Nmap Scripting Engine (NSE)
NSE is where Nmap becomes truly powerful. Over 600 scripts extend Nmap to perform specific checks:
# Run default scripts (safe, commonly useful)
nmap -sC 192.168.1.100
# Check for specific vulnerability
nmap --script vuln 192.168.1.100
# SMB enumeration
nmap --script smb-enum-shares,smb-enum-users 192.168.1.100
# HTTP enumeration
nmap --script http-headers,http-methods,http-title 192.168.1.100
# Check for anonymous FTP access
nmap --script ftp-anon 192.168.1.100
# SNMP enumeration (community strings, system info)
nmap --script snmp-info --script-args snmpcommunity=public -sU -p 161 192.168.1.100
# Check for EternalBlue (MS17-010 / WannaCry vulnerability)
nmap --script smb-vuln-ms17-010 192.168.1.100
Speed and Timing
Nmap's timing templates (-T0 through -T5) control scan aggression:
# T0 (Paranoid) — very slow, evades IDS
nmap -T0 192.168.1.100
# T3 (Normal) — default
nmap -T3 192.168.1.100
# T4 (Aggressive) — fast, assumes good network, may miss UDP
nmap -T4 192.168.1.100
# T5 (Insane) — very fast, may miss ports, not for noisy networks
nmap -T5 192.168.1.100
For stealthy reconnaissance, use -T1 or -T2 with randomized scan order:
nmap -T1 --randomize-hosts -p 80,443,22,21 192.168.1.0/24
Full Port Scans
The default 1000-port scan misses many services running on non-standard ports.
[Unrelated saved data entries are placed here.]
(** * DCDIU server: session engine, traversal, scanner and file streamer

    A shallow embedding of the server side of the Directory Content
    Detection & Inspection Utility:

    - [ClientHandler.cpp] (DCDIU_V4.0): [safe_send], [log], [hashPassword],
      [generateSalt], [authenticate], [handle];
    - [DirectoryTraverser.cpp] (DCDIU V3.0): [traverse];
    - [ContentScanner.cpp] (DCDIU_V4.0): [scan];
    - [FileInspector.cpp] (DCDIU V4.0): [inspect];
    - the other revisions of the three modules: [traverse] with exception
      handling, [scan] of DCDIU V2.0 and [inspect] without error handling;
    - [Logger.cpp] (DCDIU V4.0) and [ExceptionHandler.cpp] (DCDIU_V4.0);
    - [Client.cpp]: the command line and the response loop of
      [Client::start].

    The model, part by part:

    - strings are [std::string] values, sequences of 8-bit characters, and
      the operations the code calls on them keep their names;
    - the socket is what the peer has received so far; a [send] takes its
      whole buffer, returns an error, or raises [SIGPIPE], which ends the
      process of the session; each [recv] takes the next of the chunks the
      peer sends;
    - a call that sends returns or is where the process ends, and what is
      left then is kept: what the peer has received and what has reached
      the files;
    - an [ofstream] is the buffer of the stream and the file beneath it:
      what is inserted reaches the file when the buffer is written, at the
      latest when the stream is closed;
    - the file system is the set of answers of [opendir]/[readdir], [stat],
      [open] and [read]; it does not change while a command runs, and the
      two data files of the server, [data/users.txt] and [data/files.txt],
      are kept apart from it as parts of the state;
    - one session runs at a time, and the limits of the process on memory
      and on open descriptors are not reached;
    - an [int] counter is a [Z] that wraps at 32 bits;
    - exceptions are values: a [throw] that is caught in the same function
      is the branch that leaves the loop, one that is not is the [Throw]
      result of the function;
    - the system logger ([LOG], [ExceptionHandler::handle]), which only
      prints, is left out of the session engine and modelled on its own;
      the log of the session is kept. *)

From Stdlib Require Import String Ascii List ZArith Lia Bool Arith.
From Stdlib Require Import Permutation.
From Stdlib Require Import DecimalString.
From Equations Require Import Equations.
Import ListNotations.
Open Scope string_scope.

(* ===================================================================== *)
(** * Part I: definitions *)
(* ===================================================================== *)

(** ** The operations of [std::string] and of the streams the code uses *)

Module StdString.

(** [s.size()]. *)
Definition size (s : string) : nat := String.length s.

(** [s.substr(pos)]: throws [std::out_of_range] when [pos > s.size()]. *)
Definition substr_from (s : string) (pos : nat) : option string :=
  if (pos <=? size s)%nat then Some (substring pos (size s - pos) s)
  else None.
A full scan is slower but more thorough:
# Scan all 65535 ports — use with version detection for a comprehensive picture
sudo nmap -p- --min-rate 5000 -sV 192.168.1.100
# Script kiddie-proof: all ports, version, default scripts, OS detection
sudo nmap -p- -sV -sC -O --min-rate 5000 -oA full_scan 192.168.1.100
--min-rate 5000 sends at least 5000 packets per second — dramatically speeds up full-port scans on fast networks.
Output Formats
Always save your scan output:
# -oA saves all formats: .nmap (readable), .xml (parseable), .gnmap (greppable)
nmap -sV -oA scan_results 192.168.1.100
# Grep for open ports across multiple scan files
grep "open" *.gnmap | awk '{print $2, $3}' | sort -u
XML output can be imported into tools like Metasploit, Nessus, or custom scripts for further processing.
What I Use Nmap For
In my CTF workflow: First thing after getting a target IP — sudo nmap -p- --min-rate 5000 -sV -sC -oA nmap_initial TARGET_IP. This gives me a complete picture to work from.
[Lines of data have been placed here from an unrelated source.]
(** * Inventory import pipeline: the Angular inventory component

    A shallow embedding of [InventoryComponent], in its version with
    duplicate handling: file validation, the staged preview with its
    single-row edit transaction, row deletion, the commit message sent over
    the WebSocket, and the name matching of [addItem].  The handlers in
    which the older version of the component differs are embedded next to
    it.  The commit loop and the duplicate classifier run on the server,
    whose code is not part of the front end; they are modelled from the
    specification and marked as such. *)

From Stdlib Require Import ZArith Ascii String List Bool Lia.
From stdpp Require Import base option list gmap strings fin_maps sorting.

Local Open Scope string_scope.
Local Open Scope list_scope.
Local Open Scope Z_scope.

(* ===================================================================== *)
(** * Part I: definitions                                                 *)
(* ===================================================================== *)

(** ** JavaScript string primitives

    Strings are byte strings, the UTF-8 form of the text.  [toLowerCase],
    [toUpperCase] and [trim] are given here as they act on ASCII text: the
    letters [A]..[Z] are lowered, [a]..[z] raised, and the white space
    removed by [trim] is TAB, LF, VT, FF, CR and SPACE.  The check of the
    file name uses them directly: it compares the lowered extension with
    [.xls] and [.xlsx].  The handlers whose result depends on how other
    characters are lowered or trimmed ([addItem], [applyFilter]) are
    embedded over the interface [Runtime.Builtins] below. *)
Module JSString.

Definition is_upper (c : ascii) : bool :=
  let n := nat_of_ascii c in (65 <=? n)%nat && (n <=? 90)%nat.

Definition is_lower (c : ascii) : bool :=
  let n := nat_of_ascii c in (97 <=? n)%nat && (n <=? 122)%nat.

Definition lower_char (c : ascii) : ascii :=
  if is_upper c then ascii_of_nat (nat_of_ascii c + 32) else c.

Definition upper_char (c : ascii) : ascii :=
  if is_lower c then ascii_of_nat (nat_of_ascii c - 32) else c.

Definition is_space (c : ascii) : bool :=
  let n := nat_of_ascii c in
  ((9 <=? n)%nat && (n <=? 13)%nat) || (n =? 32)%nat.

Definition chars (s : string) : list ascii := list_ascii_of_string s.
Definition of_chars (l : list ascii) : string := string_of_list_ascii l.

(** [s.toLowerCase()] and [s.toUpperCase()] *)
Definition toLowerCase (s : string) : string :=
  of_chars (map lower_char (chars s)).

Definition toUpperCase (s : string) : string :=
  of_chars (map upper_char (chars s)).

Fixpoint drop_spaces (l : list ascii) : list ascii :=
  match l with
  | c :: l' => if is_space c then drop_spaces l' else l
  | [] => []
  end.

Definition trim_chars (l : list ascii) : list ascii :=
  rev (drop_spaces (rev (drop_spaces l))).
In my digital twin lab: After running Nmap against my simulated network, I analyze the scan traffic in Wireshark to understand exactly what footprint a scan leaves — what it looks like from the defender's perspective.
For network inventory: Regular scans of my home lab to verify that only expected services are running on expected ports. Unexpected open ports are an immediate investigation priority.
Nmap is one of those tools where investing time to learn it deeply — not just the basic syntax — pays dividends for your entire career in security.